MediSecure, a provider of electronic prescriptions in Australia, was hacked. The information of about 12.9 million patients was stolen and posted to the dark web.
The company first learned about the breach on April 13. It was confirmed in May. The attack was carried out by a third-party actor who was able to access the servers of the company.
On Thursday, MediSecure revealed that the data of about 12.9 million of its customers was stolen by a malicious actor.
The attacker was able to access the company’s servers between March 2019 and November 2023.
The data included names, phone numbers, addresses, and Medicare numbers of patients.
MediSecure is currently reviewing the data set that was exposed on the dark web to determine the affected individuals and notify them.
The federal government, on the other hand, was not aware of the full set’s publication.
Lt.

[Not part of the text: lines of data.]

Definition anthropic_compiled_tariffs_at (now_unix : Z) : list (string * Prices) :=
  [ ("anthropic/standard/fable-5", FABLE_5_PRICES);
    ("anthropic/standard/opus-current", OPUS_CURRENT_PRICES);
    ("anthropic/standard/opus-legacy", OPUS_LEGACY_PRICES);
    ("anthropic/standard/sonnet-current", SONNET_STANDARD_PRICES);
    ("anthropic/standard/haiku-4-5", HAIKU_45_PRICES);
    ("anthropic/standard/haiku-3-5", HAIKU_35_PRICES);
    ("anthropic/standard/haiku-3", HAIKU_3_PRICES);
    ("anthropic/fast/opus-current", FAST_OPUS_CURRENT_PRICES);
    ("anthropic/fast/opus-4-7-conservative", FAST_OPUS_47_PRICES) ]
  ++ (if now_unix <? SONNET5_STD_START then [("anthropic/standard/sonnet-5-intro", SONNET5_INTRO_PRICES)] else []).

(** [premium_prices_ceil]. *)
Definition premium_apply (basis_points value : Z) : Z :=
  wrap_i128 (wrap_i128 (value * Z.max basis_points 0) + 9999) ÷ 10000.
Definition premium_prices_ceil (p : Prices) (basis_points : Z) : Prices := mkPrices
  (premium_apply basis_points (p_input p)) (premium_apply basis_points (p_output p))
  (premium_apply basis_points (p_cache_read p)) (premium_apply basis_points (p_cache_write_5m p))
  (premium_apply basis_points (p_cache_write_1h p)).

McGinness urged people to avoid accessing and searching for sensitive information on the dark web, which he said feeds cyber criminals’ business model.

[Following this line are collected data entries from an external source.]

(* ===== verification/KimiTariffs.v ===== *)
(** * KIMI price catalogue ([crates/metering/src/kimi.rs])

    The official models with their effective-dated rate cards, the subscription
    aliases, and the resolution of a served model to the card that prices it. *)
From S2P Require Import Prelude Text Tariffs MeterUsage TurnMeter.

Module Kimi.
Record KimiModelSpec := mkSpec {
  spec_id : string; spec_display_name : string; spec_input_token_limit : Z; spec_prices : TurnPrices
}.
Record KimiSubscriptionModel := mkSub {
  alias : string; created : Z; wire_model : string; official_model : string; sub_input_token_limit : Z
}.
Record CatalogEntry := mkEntry {
  id : string; display_name : string; input_token_limit : Z; tariff_family : string; schedule : Schedule TurnPrices
}.

Definition SCHEDULE_K3 : Schedule TurnPrices := (epoch 300 3000 15000, []).
Definition SCHEDULE_K27_CODE : Schedule TurnPrices := (epoch 190 950 4000, []).
Definition SCHEDULE_K27_CODE_HIGHSPEED : Schedule TurnPrices := (epoch 380 1900 8000, []).
Definition SCHEDULE_K26 : Schedule TurnPrices := (epoch 160 950 4000, []).

Definition CONTEXT_256K : Z := 262144.
Definition CONTEXT_1M : Z := 1048576.

Definition CATALOG : list CatalogEntry :=
  [ mkEntry "kimi-k3" "Kimi K3" CONTEXT_1M "moonshot/kimi/kimi-k3" SCHEDULE_K3;
    mkEntry "kimi-k2.7-code" "Kimi K2.7 Code" CONTEXT_256K "moonshot/kimi/kimi-k2.7-code" SCHEDULE_K27_CODE;
    mkEntry "kimi-k2.7-code-highspeed" "Kimi K2.7 Code HighSpeed" CONTEXT_256K
      "moonshot/kimi/kimi-k2.7-code-highspeed" SCHEDULE_K27_CODE_HIGHSPEED;
    mkEntry "kimi-k2.6" "Kimi K2.6" CONTEXT_256K "moonshot/kimi/kimi-k2.6" SCHEDULE_K26 ].

Definition KIMI_K27_CODE_RELEASED : Z := 1781222400.
Definition KIMI_K27_CODE_HIGHSPEED_RELEASED : Z := 1783555200.
Definition KIMI_K3_RELEASED : Z := 1784160000.
Definition KIMI_K3_256K_RELEASED : Z := KIMI_K3_RELEASED.

Definition SUBSCRIPTION_MODELS : list KimiSubscriptionModel :=
  [ mkSub "kimi-for-coding" KIMI_K27_CODE_RELEASED "kimi-for-coding" "kimi-k2.7-code" CONTEXT_256K;
    mkSub "kimi-for-coding-highspeed" KIMI_K27_CODE_HIGHSPEED_RELEASED "kimi-for-coding-highspeed"
      "kimi-k2.7-code-highspeed" CONTEXT_256K;
    mkSub "k3" KIMI_K3_RELEASED "k3" "kimi-k3" CONTEXT_1M;
    mkSub "k3[1m]" KIMI_K3_RELEASED "k3" "kimi-k3" CONTEXT_1M;
    mkSub "k3-256k" KIMI_K3_256K_RELEASED "k3-256k" "kimi-k3" CONTEXT_256K ].

Definition kimi_catalog_at (now_unix : Z) : list KimiModelSpec :=
  (fun e => mkSpec (id e) (display_name e) (input_token_limit e) (prices_at (schedule e) now_unix)) <$> CATALOG.
Definition find_id (model_id : string) : option CatalogEntry := find_ident id CATALOG model_id.
Definition kimi_prices_at (model_id : string) (now_unix : Z) : option TurnPrices :=
  (fun e => prices_at (schedule e) now_unix) <$> find_id model_id.
Definition kimi_subscription_models : list KimiSubscriptionModel := SUBSCRIPTION_MODELS.
Definition kimi_resolve_subscription_model (a : string) : option KimiSubscriptionModel :=
  resolve alias SUBSCRIPTION_MODELS a.
Definition kimi_matched_tariff_at (model_id : string) (now_unix : Z) : option (string * TurnPrices) :=
  match find_id model_id with
  | Some entry => Some (tariff_family entry, prices_at (schedule entry) now_unix)
  | None =>
      resolved ← kimi_resolve_subscription_model model_id;
      entry ← find_id (official_model resolved);
      Some (tariff_family entry, prices_at (schedule entry) now_unix)
  end.
Definition kimi_prices_for_served_model (model_id : string) (now_unix : Z) : option TurnPrices :=
  snd <$> kimi_matched_tariff_at model_id now_unix.
Definition kimi_compiled_tariffs_at (now_unix : Z) : list (string * TurnPrices) :=
  (fun e => (tariff_family e, prices_at (schedule e) now_unix)) <$> CATALOG.
Definition find_family (family : string) : option CatalogEntry :=
  List.find (fun e => bool_decide (tariff_family e = family)) CATALOG.
Definition kimi_tariff_has_future_epoch_at (family : string) (now_unix : Z) : bool :=
  match find_family family with
  | Some entry => existsb (fun ep => now_unix <? effective_from ep) (epochs (schedule entry))
  | None => false
  end.
Definition kimi_tariff_seed_safe (family : string) : bool :=
  match find_family family with
  | Some entry => Nat.eqb (length (epochs (schedule entry))) 1
  | None => false
  end.

(** ** Resolution *)
Lemma kimi_tables_ok : tables_ok id alias official_model CATALOG SUBSCRIPTION_MODELS.
Proof. split_and!; apply (bool_decide_unpack _); vm_compute; exact I. Qed.
Lemma kimi_matched_served model now : kimi_matched_tariff_at model now
  = (fun e => (tariff_family e, prices_at (schedule e) now)) <$> served id alias official_model CATALOG SUBSCRIPTION_MODELS model.
Proof.
  unfold kimi_matched_tariff_at, served, find_id, kimi_resolve_subscription_model.
  destruct (find_ident id CATALOG model); [done|]. destruct (resolve _ _ _) as [s|]; [|done]. cbn [mbind option_bind].
  by destruct (find_ident id CATALOG (official_model s)).
Qed.
Lemma kimi_catalog_prices_ok e now : e ∈ CATALOG -> prices_ok (prices_at (schedule e) now).
Proof.
  intros He. assert (Forall (fun e => Forall prices_ok (eprices <$> epochs (schedule e))) CATALOG) as HF
    by (apply (bool_decide_unpack _); vm_compute; exact I).
  rewrite Forall_forall in HF. specialize (HF e He). rewrite Forall_forall in HF. apply HF, prices_at_elem.
Qed.
Lemma families_distinct : NoDup (tariff_family <$> CATALOG).
Proof. apply (bool_decide_unpack _); vm_compute; exact I. Qed.

(** A served KIMI model is priced by exactly one card or not at all.  The card
    is that of the official id, or of the official model behind an alias (in any
    case), which is always catalogued; an id that is neither has no price, so an
    unknown model is never charged at a neighbour's rate.  The card is the one the
    compiled inventory lists for its family, families are unique, and every rate
    is within the bounds under which pricing is exact. *)
Theorem kimi_served_model_priced (model : string) (now : Z) :
  (forall fam p, kimi_matched_tariff_at model now = Some (fam, p) <->
     exists e, serves id alias official_model CATALOG SUBSCRIPTION_MODELS model e /\
       fam = tariff_family e /\ p = prices_at (schedule e) now) /\
  (kimi_matched_tariff_at model now = None <->
     ~ official_id id CATALOG model /\ ~ known_alias alias SUBSCRIPTION_MODELS model) /\
  (forall fam p, kimi_matched_tariff_at model now = Some (fam, p) ->
     (fam, p) ∈ kimi_compiled_tariffs_at now /\ prices_ok p /\ kimi_prices_for_served_model model now = Some p) /\
  NoDup (kimi_compiled_tariffs_at now).*1.
Proof.
  unfold kimi_prices_for_served_model. rewrite kimi_matched_served, <- (served_None _ _ _ _ _ _ kimi_tables_ok), fmap_None.
  assert (Hs : forall fam p, (fun e => (tariff_family e, prices_at (schedule e) now))
      <$> served id alias official_model CATALOG SUBSCRIPTION_MODELS model = Some (fam, p) <->
    exists e, serves id alias official_model CATALOG SUBSCRIPTION_MODELS model e /\
      fam = tariff_family e /\ p = prices_at (schedule e) now).
  { intros fam p. rewrite fmap_Some. setoid_rewrite (served_Some _ _ _ _ _ _ _ kimi_tables_ok). naive_solver. }
  split_and!; [done..| |].
  - intros fam p Hm. rewrite Hm. apply Hs in Hm as (e & [He _] & -> & ->).
    split; [|split; [by apply kimi_catalog_prices_ok|done]]. unfold kimi_compiled_tariffs_at. rewrite list_elem_of_fmap. by exists e.
  - unfold kimi_compiled_tariffs_at. rewrite <- list_fmap_compose. apply families_distinct.
Qed.
Lemma kimi_served_model_priced_witness :
  kimi_matched_tariff_at "K3[1M]" 0 = Some ("moonshot/kimi/kimi-k3", mkTP 300 3000 3000 15000) /\
  prices_ok (mkTP 300 3000 3000 15000).
Proof.
  split; [reflexivity|]. destruct (kimi_served_model_priced "K3[1M]" 0) as (_ & _ & HA & _).
  apply (HA "moonshot/kimi/kimi-k3" (mkTP 300 3000 3000 15000)). reflexivity.
Defined.
End Kimi.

He noted that Australians would be alarmed by the massive amount of data that was stolen.
Regardless of whether or not they were affected by the incident, he urged people to be aware of the scam artists operating on the dark web.
MediSecure was one of the two e-prescription services that the Australian government contracted with in late 2023.
It was eventually given to another company called eRx Script Exchange.
In June, the company went into administration and is not a part of the country’s digital health network.
The government noted that eRx, the national e-prescription service, was not affected by the cyber incident.
It said that consumers would still be able to access their medicines safely.